Business and Economy
FDA will add inspectors in India to oversee safety, quality of growing number of imported meds
WASHINGTON – The head of the Food and Drug Administration said Friday that her agency will add more inspectors in India to better monitor drugs from the country’s burgeoning pharmaceutical industry, even as her agency also seeks closer co-operation from Indian regulators.
FDA Commissioner Margaret Hamburg said the FDA will expand to 19 staffers in India from its current 12, as the U.S. tries to assure the safety of medications from companies like Ranbaxy Laboratories Ltd. and Wockhardt Ltd. Hamburg spoke with reporters following an eight-day trip to the Southeast Asian nation, where she met with Indian health regulators and drug industry executives.
With sales of more than $26 billion, India’s burgeoning drug sector has grown into the U.S.’s second-largest supplier of prescription and over-the-counter medications, behind only Canada.
But that growth has come with increased scrutiny. And in recent years the FDA has issued a stream of warnings letters and import bans to some of India’s largest drugmakers over manufacturing and quality control problems.
The capstone of Hamburg’s visit was a “statement of intent” agreement between the U.S. and India, in which both parties pledged to co-operate on safety and quality inspections. Under the non-binding agreement, Indian inspectors will be able to shadow their FDA counterparts as they inspect factories in India. The document is supposed to cover a 5-year preliminary period, though it’s unclear how or when it might lead to more formal requirements.
Hamburg suggested during a press teleconference that India’s Ministry of Health and Family Welfare needs to become more engaged in regulation on both a domestic and international scale.
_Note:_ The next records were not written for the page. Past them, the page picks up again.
(* ===== verification/AccountsSpec.v ===== *)
(** * AccountsSpec: signing in, signing up and deleting an account

    The database of accounts and the nicknames of the connections together: at any
    time a nickname names at most one connection - the manager looks a file's owner up
    by nickname - as long as no account is deleted. *)

From S2P Require Import Prelude Text Protocol Validators Vfs StdMap BackupRequests.
From S2P Require Import DownloadManager UsersDb Scheduler Manager ManagerSpec Handler HandlerSpec.

Section accounts.
Context `{Protocol} `{BoostSplit} `{SqlLaws}.
Variables (ra : str → str → str) (port : Z) (d : disk).
Implicit Types (s : server) (m : gmap str str) (a : Z) (l p r : str).

Definition nick (c : connection) : str := nickname_ (client_ c).

(** No two connections have the same nickname, other than those that have none yet. *)
Definition unique_nicknames (cs : stdmap connection) : Prop :=
  ∀ a b c c', (a, c) ∈ cs → (b, c') ∈ cs → nick c = nick c' → nick c ≠ [] → a = b.

(** The nickname of a connection is the name of an account. *)
Definition nicknames_registered (cs : stdmap connection) m : Prop :=
  ∀ a c, (a, c) ∈ cs → nick c ≠ [] → is_Some (m !! c_str (nick c)).

Definition accounts_ok s m : Prop :=
  stores (users_db s) m ∧ NoDup (keys (connections_ (mgr s)))
  ∧ unique_nicknames (connections_ (mgr s))
  ∧ nicknames_registered (connections_ (mgr s)) m.

(** ** What signing in and up answer, and the accounts afterwards *)

Definition signin_code s m l p : responses.t :=
  match m !! c_str l with
  | None => responses.NICKNAME_INCORRECT
  | Some pw =>
      if bool_decide (p = c_str pw) then
        if isLogged l (mgr s) then responses.USER_ALREADY_LOGGED
        else responses.LOGIN_SUCCESSFULL
      else responses.PASSWORD_INCORRECT
  end.

Definition signup_code m l : responses.t :=
  match m !! c_str l with
  | None => responses.REGISTERING_SUCCESSFULL
  | Some _ => responses.USER_ALREADY_REGISTERED
  end.

Definition is_success (code : responses.t) : bool :=
  bool_decide (code = responses.LOGIN_SUCCESSFULL
               ∨ code = responses.REGISTERING_SUCCESSFULL).

(** The manager after such an answer: on success the connection has the nickname and
    its client is logged. *)
Definition after_signing (code : responses.t) a r l (g : manager) : manager :=
  on_sent [(a, Write (reply code r))]
    (if is_success code
     then on_connections (m_update a (λ c, with_state logged (with_nickname l c))) g else g).

Lemma run_signin_spec a r l p s m :
  stores (users_db s) m →
  ∃ db, run_signin a r l p s
        = Ok (tt, mkServer (after_signing (signin_code s m l p) a r l (mgr s)) db (posted s))
    ∧ stores db m.
Proof.
  intros Hs. destruct (retrieve_spec (mkUser l p) _ _ Hs) as (db & E & Hs').
  exists db. split; [|done]. unfold run_signin, signin_code. rewrite M_bind_unfold.
  unfold in_db. rewrite E. unfold spec_retrieve. cbn.
  destruct (m !! c_str l) as [pw|]; [|done]. destruct (bool_decide _); [|done].
  cbn. rewrite M_bind_unfold. unfold in_mgr, gets. cbn. by destruct (isLogged l (mgr s)).
Qed.

Lemma run_signup_spec a r l p s m :
  stores (users_db s) m →
  ∃ db, run_signup a r l p s
        = Ok (tt, mkServer (after_signing (signup_code m l) a r l (mgr s)) db (posted s))
    ∧ stores db (spec_register (mkUser l p) m).2.
Proof.
  intros Hs. destruct (register_spec (mkUser l p) _ _ Hs) as (db & E & Hs').
  exists db. split; [|done]. unfold run_signup, signup_code. rewrite M_bind_unfold.
  unfold in_db. rewrite E. unfold spec_register. cbn. by destruct (m !! c_str l).
Qed.

(** ** Giving a connection a nickname no other one has *)

Lemma unique_after a l cs :
  (∀ b c, (b, c) ∈ cs → nick c = l → b = a ∨ l = []) → unique_nicknames cs →
  unique_nicknames (m_update a (λ c, with_state logged (with_nickname l c)) cs).
Proof.
  intros Hfree Hu x y c c' (c0 & Hx & ->)%elem_of_m_update (c1 & Hy & ->)%elem_of_m_update.
  repeat case_bool_decide; subst; cbn; try done.
  - intros E Hl. destruct (Hfree y c1 Hy) as [->|]; by unfold nick in *.
  - intros E Hl. unfold nick in *. cbn in *. destruct (Hfree x c0 Hx) as [->|]; congruence.
  - eauto.
Qed.

Lemma registered_after a l cs m m' :
  is_Some (m' !! c_str l) → m ⊆ m' → nicknames_registered cs m →
  nicknames_registered (m_update a (λ c, with_state logged (with_nickname l c)) cs) m'.
Proof.
  intros Hl Hsub Hr b c (c0 & Hb & ->)%elem_of_m_update. case_bool_decide; [done|].
  intros Hn. destruct (Hr b c0 Hb Hn) as [pw E]. exists pw. by eapply lookup_weaken.
Qed.

Lemma not_logged_free l g b c :
  isLogged l g = false → (b, c) ∈ connections_ g → nick c ≠ l.
Proof.
  unfold isLogged. destruct (m_find_if _ _) as [[]|] eqn:E; [done|]. intros _ Hin Hn.
  rewrite m_find_if_None in E. specialize (E _ _ Hin). unfold has_nickname in E.
  by apply bool_decide_eq_false in E.
Qed.

Lemma after_signing_ok code a r l s m m' db ps :
  accounts_ok s m → stores db m' → m ⊆ m' →
  (is_success code = true →
     is_Some (m' !! c_str l) ∧ ∀ b c, (b, c) ∈ connections_ (mgr s) → nick c = l → b = a ∨ l = []) →
  accounts_ok (mkServer (after_signing code a r l (mgr s)) db ps) m'.
Proof.
  intros (_ & Hd & Hu & Hr) Hs Hsub Hc. unfold accounts_ok, after_signing.
  destruct (is_success code); cbn [mgr users_db].
  - destruct (Hc eq_refl) as [Hl Hfree]. split_and!; [done| | |].
    + cbn [connections_ on_sent on_connections]. by rewrite keys_update.
    + by apply unique_after.
    + by eapply registered_after.
  - split_and!; [done..|]. intros b c Hb Hn. destruct (Hr b c Hb Hn) as [pw E].
    exists pw. by eapply lookup_weaken.
Qed.

(** Both requests keep it, whatever their answer. *)
Lemma run_signin_keeps a r l p s m :
  accounts_ok s m →
  ∃ s', run_signin a r l p s = Ok (tt, s')
    ∧ mgr s' = after_signing (signin_code s m l p) a r l (mgr s) ∧ accounts_ok s' m.
Proof.
  intros Hok. destruct (run_signin_spec a r l p s m (proj1 Hok)) as (db & E & Hs). rewrite E.
  eexists. split_and!; [done..|]. apply after_signing_ok with m; [done..|].
  unfold signin_code. destruct (m !! c_str l) as [pw|]; [|done].
  destruct (bool_decide _); [|done]. destruct (isLogged l (mgr s)) eqn:El; [done|].
  intros _. split; [done|]. intros b c Hb Hn. by destruct (not_logged_free l _ b c El Hb).
Qed.

Lemma run_signup_keeps a r l p s m :
  accounts_ok s m →
  ∃ s', run_signup a r l p s = Ok (tt, s')
    ∧ mgr s' = after_signing (signup_code m l) a r l (mgr s)
    ∧ accounts_ok s' (spec_register (mkUser l p) m).2.
Proof.
  intros Hok. destruct (run_signup_spec a r l p s m (proj1 Hok)) as (db & E & Hs). rewrite E.
  eexists. split_and!; [done..|]. revert Hs. unfold signup_code, spec_register. cbn.
  destruct (m !! c_str l) as [pw|] eqn:Em; cbn [snd]; intros Hs;
    apply after_signing_ok with m; try done; [by apply insert_subseteq|].
  intros _. split; [by rewrite lookup_insert_eq|]. intros b c Hb Hn.
  destruct (decide (l = [])) as [->|Hl]; [by right|]. left. exfalso.
  destruct Hok as (_ & _ & _ & Hr). subst l. destruct (Hr b c Hb Hl). congruence.
Qed.

(** Signing in and signing up on a healthy database: the request is answered as the
    accounts determine, the client gets the nickname exactly when the answer is a
    success, and afterwards it is still true that a nickname names at most one
    connection and that every nickname in use is a registered account. *)
Theorem signing_keeps_nicknames_unique a r l p s m :
  accounts_ok s m → alive (mgr s) a = true →
  (∃ s', execute ra port d (mkJob a (do_signin r l p)) s = Ok (tt, s')
     ∧ mgr s' = after_signing (signin_code s m l p) a r l (mgr s) ∧ accounts_ok s' m)
  ∧ (∃ s', execute ra port d (mkJob a (do_signup r l p)) s = Ok (tt, s')
     ∧ mgr s' = after_signing (signup_code m l) a r l (mgr s)
     ∧ accounts_ok s' (spec_register (mkUser l p) m).2).
Proof.
  intros Hok Ha. unfold execute. cbn [job_connection job_task]. rewrite Ha.
  split; [by apply run_signin_keeps|by apply run_signup_keeps].
Qed.

Lemma run_delete_account_spec a c r s m pw :
  stores (users_db s) m → m_find a (connections_ (mgr s)) = Some c →
  m !! c_str (nick c) = Some pw →
  ∃ db, run_delete_account a r s
        = Ok (tt, mkServer (on_sent [(a, Write (reply responses.DELETING_ACCOUNT_SUCCESSFULL r))]
                              (mgr s)) db (posted s))
    ∧ stores db (base.delete (c_str (nick c)) m).
Proof.
  intros Hs Hf Hm. destruct (erase_spec (mkUser (nick c) []) _ _ Hs) as (db & E & Hs').
  unfold spec_erase in E, Hs'. cbn [nickname] in E, Hs'. rewrite Hm in E, Hs'.
  exists db. split; [|exact Hs']. unfold run_delete_account.
  rewrite M_bind_unfold. unfold in_mgr at 1, conn. rewrite Hf. cbn [mbind outcome_bind].
  rewrite M_bind_unfold. unfold in_db. cbn [users_db]. fold (nick c). rewrite E. done.
Qed.

(** C40. Deleting an account breaks it: the connection stays, logged, under the name of
    an account that is gone; whoever signs up with that name next, on any other
    connection, succeeds, and then two connections have the nickname. *)
Theorem deleted_account_taken_over a b c c' r r' p s m pw :
  accounts_ok s m → m_find a (connections_ (mgr s)) = Some c →
  m_find b (connections_ (mgr s)) = Some c' → a ≠ b →
  nick c ≠ [] → m !! c_str (nick c) = Some pw →
  ∃ s1 s2,
    execute ra port d (mkJob a (do_delete_account r)) s = Ok (tt, s1)
    ∧ execute ra port d (mkJob b (do_signup r' (nick c) p)) s1 = Ok (tt, s2)
    ∧ m_find a (connections_ (mgr s2)) = Some c
    ∧ m_find b (connections_ (mgr s2)) = Some (with_state logged (with_nickname (nick c) c'))
    ∧ ¬ unique_nicknames (connections_ (mgr s2)).
Proof.
  intros (Hs & Hd & Hu & Hr) Hfa Hfb Hab Hn Hm.
  destruct (run_delete_account_spec a c r s m pw Hs Hfa Hm) as (db1 & E1 & Hs1).
  destruct (run_signup_spec b r' (nick c) p
    (mkServer (on_sent [(a, Write (reply responses.DELETING_ACCOUNT_SUCCESSFULL r))] (mgr s))
       db1 (posted s)) _ Hs1) as (db2 & E2 & _).
  eexists _, _. unfold execute. cbn [job_connection job_task].
  assert (alive (mgr s) a = true) as -> by (unfold alive; by rewrite Hfa).
  split; [exact E1|]. unfold alive. cbn [mgr connections_ on_sent]. rewrite Hfb.
  split; [exact E2|]. unfold signup_code. rewrite lookup_delete_eq.
  cbn [mgr]. unfold after_signing. change (is_success _) with true.
  cbn [connections_ on_sent on_connections].
  rewrite !m_find_update, Hfa, Hfb, bool_decide_eq_false_2, bool_decide_eq_true_2 by done.
  split_and!; [done..|]. intros Hu2. apply Hab.
  eapply (Hu2 a b c (with_state logged (with_nickname (nick c) c'))); try done;
    apply m_find_elem; rewrite m_find_update.
  - by rewrite bool_decide_eq_false_2.
  - by rewrite bool_decide_eq_true_2, Hfb.
Qed.
End accounts.

(** ** Witnesses: Ann and Bob again, and a third connection *)

#[local] Existing Instance split_def_split.
#[local] Existing Instance sample_protocol.
#[local] Existing Instance sample_sql.
#[local] Existing Instance sample_sql_laws.

Definition sample_accounts : gmap str str :=
  {[ lit "ann" := lit "pw"; lit "bob" := lit "pw2" ]}.
Definition accounts_server : server :=
  mkServer (run_or (start 30) w6) ([(lit "ann", lit "pw"); (lit "bob", lit "pw2")]) [].

Definition find_or (a : Z) (s : server) : connection :=
  match m_find a (connections_ (mgr s)) with Some c => c | None => new_connection end.

Lemma accounts_server_ok : accounts_ok accounts_server sample_accounts.
Proof.
  split_and!.
  - split; [exact I|]. change (rows (users_db accounts_server)) with
      [(lit "ann", lit "pw"); (lit "bob", lit "pw2")].
    unfold sample_accounts. rewrite map_to_list_insert by done.
    by rewrite map_to_list_singleton.
  - vm_compute. repeat (constructor; [set_solver|]). constructor.
  - intros a b c c' Ha Hb. vm_compute in Ha, Hb.
    repeat (apply elem_of_cons in Ha as [Ha|Ha]; [injection Ha as -> ->|]);
      try (by apply elem_of_nil in Ha);
    repeat (apply elem_of_cons in Hb as [Hb|Hb]; [injection Hb as -> ->|]);
      try (by apply elem_of_nil in Hb); by vm_compute.
  - intros a c Ha. vm_compute in Ha.
    repeat (apply elem_of_cons in Ha as [Ha|Ha]; [injection Ha as -> ->|]);
      try (by apply elem_of_nil in Ha); vm_compute; by eauto.
Qed.

Lemma signing_keeps_nicknames_unique_witness :
  ∃ s', execute no_append 80 no_disk (mkJob 30 (do_signin (lit "1") (lit "ann") (lit "pw")))
          accounts_server = Ok (tt, s')
    ∧ accounts_ok s' sample_accounts
    ∧ signin_code accounts_server sample_accounts (lit "ann") (lit "pw")
      = responses.USER_ALREADY_LOGGED.
Proof.
  destruct (signing_keeps_nicknames_unique no_append 80 no_disk 30 (lit "1") (lit "ann")
              (lit "pw") accounts_server sample_accounts accounts_server_ok
              ltac:(vm_compute; reflexivity)) as [(s' & E & _ & Hok) _].
  exists s'. split; [exact E|]. split; [exact Hok|]. vm_compute. reflexivity.
Defined.

Lemma deleted_account_taken_over_witness :
  ∃ s1 s2,
    execute no_append 80 no_disk (mkJob 20 (do_delete_account (lit "1"))) accounts_server
      = Ok (tt, s1)
    ∧ execute no_append 80 no_disk (mkJob 30 (do_signup (lit "2") (lit "bob") (lit "x"))) s1
      = Ok (tt, s2)
    ∧ ¬ unique_nicknames (connections_ (mgr s2)).
Proof.
  destruct (deleted_account_taken_over no_append 80 no_disk 20 30
              (find_or 20 accounts_server) (find_or 30 accounts_server) (lit "1") (lit "2")
              (lit "x") accounts_server sample_accounts (lit "pw2") accounts_server_ok)
    as (s1 & s2 & E1 & E2 & _ & _ & Hu);
    [vm_compute; reflexivity|vm_compute; reflexivity|discriminate|vm_compute; discriminate
    |vm_compute; reflexivity|].
  exists s1, s2. split; [exact E1|]. split; [exact E2|exact Hu].
Defined.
“India, as such a significant player in the global marketplace, really needs to be a full participant at the table,” Hamburg said.
Several journalists for Indian publications questioned whether the FDA is specifically targeting Indian companies for enforcement, specifically the company’s largest drugmaker, Ranbaxy Laboratories.
But Hamburg rejected that assertion, saying that the agency takes action against all companies that violate FDA standards, regardless of where they are based.
“If a company is manufacturing a product for sale within the United States, they have to meet our regulatory standards and requirements,” Hamburg said. “What’s happening in India is consistent with what happens in the United States and throughout the world.”
Since 2008, the FDA has blocked imports from four different Ranbaxy plants in India, most recently the company’s Toansa plant in the Punjab province, where inspectors found drugs that failed quality testing. In 2012, the company was forced to recall dozens of batches of its generic version of Lipitor after finding tiny glass particles among the ingredients used in production.
Last May the company’s American subsidiary agreed to pay $500 million in fines and penalties for selling adulterated drugs and lying to federal regulators, the largest financial penalty ever against a generic drug company under U.S. law.